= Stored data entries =
(* ===== verification/DepScan.v ===== *)
(** * What the dependency scan does

    The scan of [JgrpDep.v] proved against the meaning that [Dep.v] gives to
    conditions.  Evaluating a condition for one job may take references to void
    arrays out of the tree; the lemmas here show that this changes the meaning
    of no condition for any job, that the references still in the trees are
    counted, and hence that every job is marked by what its condition means in
    the state in which the scan starts. *)

From Stdlib Require Import Ascii.
From S2P Require Import Prelude Lsb ListSet Jgrp JgrpTree JgrpCount JgrpOps CString Window Jidx Jarray Dep JgrpDep.

(** ** Evaluation for one job keeps the meaning for all *)

Section Others.
Context (ctime : Z -> list ascii) (now : Z) (dj : option jData).

Lemma eval_den_others n : forall s h v n' s',
  refs_ok s h -> (forall d, held n d <= h d) -> den ctime now s dj n = Some v ->
  evalDepCond ctime now s dj n = Some (v, n', s') -> forall dj2, den ctime now s' dj2 n' = den ctime now s dj2 n.
Proof.
  induction n as [|t w u l IHl r IHr|t w u o e f j i|t w u tw|t w u o k d]; intros s h v n' s' Hr Hh Hv HR dj2; [done|..].
  - pose proof (held_nonneg l) as Pl. pose proof (held_nonneg r) as Pr.
    assert (Hl : forall d, held l d <= h d) by (intros d; specialize (Hh d); specialize (Pr d); cbn in Hh; lia).
    destruct t; try done; cbn [den] in Hv.
    1,2: destruct (den ctime now s dj l) as [a|] eqn:Ea; [|done]; cbn [mbind option_bind] in Hv;
      destruct (den ctime now s dj r) as [b|] eqn:Eb; [|done]; cbn [mbind option_bind] in Hv; injection Hv as <-;
      destruct (eval_spec ctime now dj l s h a Hr Hl Ea) as (Ta & l' & s1 & El & D1 & L1 & R1 & _);
      pose proof (held_nonneg l') as Pl';
      assert (Hr1 : forall d, 0 < held r d -> is_Some (bases (ms s1) !! d))
        by (intros d Hd; destruct (R1 d) as (x & Hx & _); [specialize (Hh d); specialize (Pl' d); cbn in Hh; lia|by exists x]);
      assert (Eb1 : den ctime now s1 dj r = Some b) by (by rewrite (den_drops ctime now dj s s1));
      destruct (eval_spec ctime now dj r s1 _ b R1) as (Tb & r' & s2 & Er & D2 & L2 & R2 & _);
      [intros d; specialize (Hh d); specialize (Pl' d); cbn in Hh |- *; lia|exact Eb1|];
      pose proof (held_nonneg r') as Pr';
      assert (Hl2 : forall d, 0 < held l' d -> is_Some (bases (ms s2) !! d))
        by (intros d Hd; destruct (R2 d) as (x & Hx & _); [specialize (Hh d); specialize (Pr' d); cbn in Hh; lia|by exists x]);
      pose proof (IHl s h a l' s1 Hr Hl Ea El dj2) as Il;
      pose proof (IHr s1 _ b r' s2 R1 (fun d => ltac:(specialize (Hh d); specialize (Pl' d); cbn in Hh |- *; lia)) Eb1 Er dj2) as Ir;
      pose proof (den_drops ctime now dj2 s s1 r D1 Hr1) as Jr;
      pose proof (den_drops ctime now dj2 s1 s2 l' D2 Hl2) as Jl;
      cbn [evalDepCond] in HR; rewrite El in HR; cbn [mbind option_bind] in HR; rewrite Er in HR; cbn [mbind option_bind] in HR;
      destruct Ta as [->|[->| ->]], Tb as [->|[->| ->]]; cbn -[den held refs_ok] in HR; injection HR as <- <-;
      cbn [den]; rewrite ?Jl, ?Il, ?Ir, ?Jr; reflexivity.
    destruct (den ctime now s dj l) as [a|] eqn:Ea; [|done]. cbn [mbind option_bind] in Hv. injection Hv as <-.
    destruct (eval_spec ctime now dj l s h a Hr Hl Ea) as (Ta & l' & s1 & El & _).
    pose proof (IHl s h a l' s1 Hr Hl Ea El dj2) as Il. cbn [evalDepCond] in HR. rewrite El in HR. cbn [mbind option_bind] in HR.
    injection HR as _ <- <-. cbn [den]. by rewrite Il.
  - cbn [den] in Hv. destruct (job_type t) eqn:Et; [|done].
    assert (E : exists y, n' = Job t y u o e f j i /\ s' = s).
    { destruct t; try done; cbn [evalDepCond] in HR; destruct (eval_job s _ o e f j i dj w); try done;
        cbn [mbind option_bind] in HR; injection HR as _ <- <-; by eexists. }
    by destruct E as (y & -> & ->).
  - destruct t; try done. cbn [evalDepCond] in HR. destruct (updateTimeWindow ctime now tw) as [tw'|] eqn:Eu; [|done].
    cbn [mbind option_bind] in HR. injection HR as _ <- <-. destruct (updateTimeWindow_again _ _ _ _ Eu) as (tw2 & Eu2 & Es).
    cbn [den]. rewrite Eu, Eu2. cbn [mbind option_bind]. by rewrite Es.
  - cbn [den] in Hv |- *. destruct (grp_type t) eqn:Et; [|done].
    destruct (eval_grp_spec ctime now dj s h t w u o k d v Hr Hh Et Hv) as (m & s1 & E & _ & _ & _ & V).
    rewrite E in HR. injection HR as -> ->.
    assert (Hn : exists y d', n' = Grp t y u o k d').
    { destruct t; try done; cbn [evalDepCond] in E; destruct (eval_grp s _ o k d) as [[[y d'] s2]|]; try done;
        cbn [mbind option_bind] in E; injection E as _ <- _; by eexists _, _. }
    destruct Hn as (y & d' & ->). cbn [den] in V |- *. rewrite Et in V |- *. by rewrite V, Hv.
Qed.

= GOAL OF THE EXERCISE =
Give the number of lines in the entries that contain the word "Import", without any other words.

= RESPONSE AREA =
2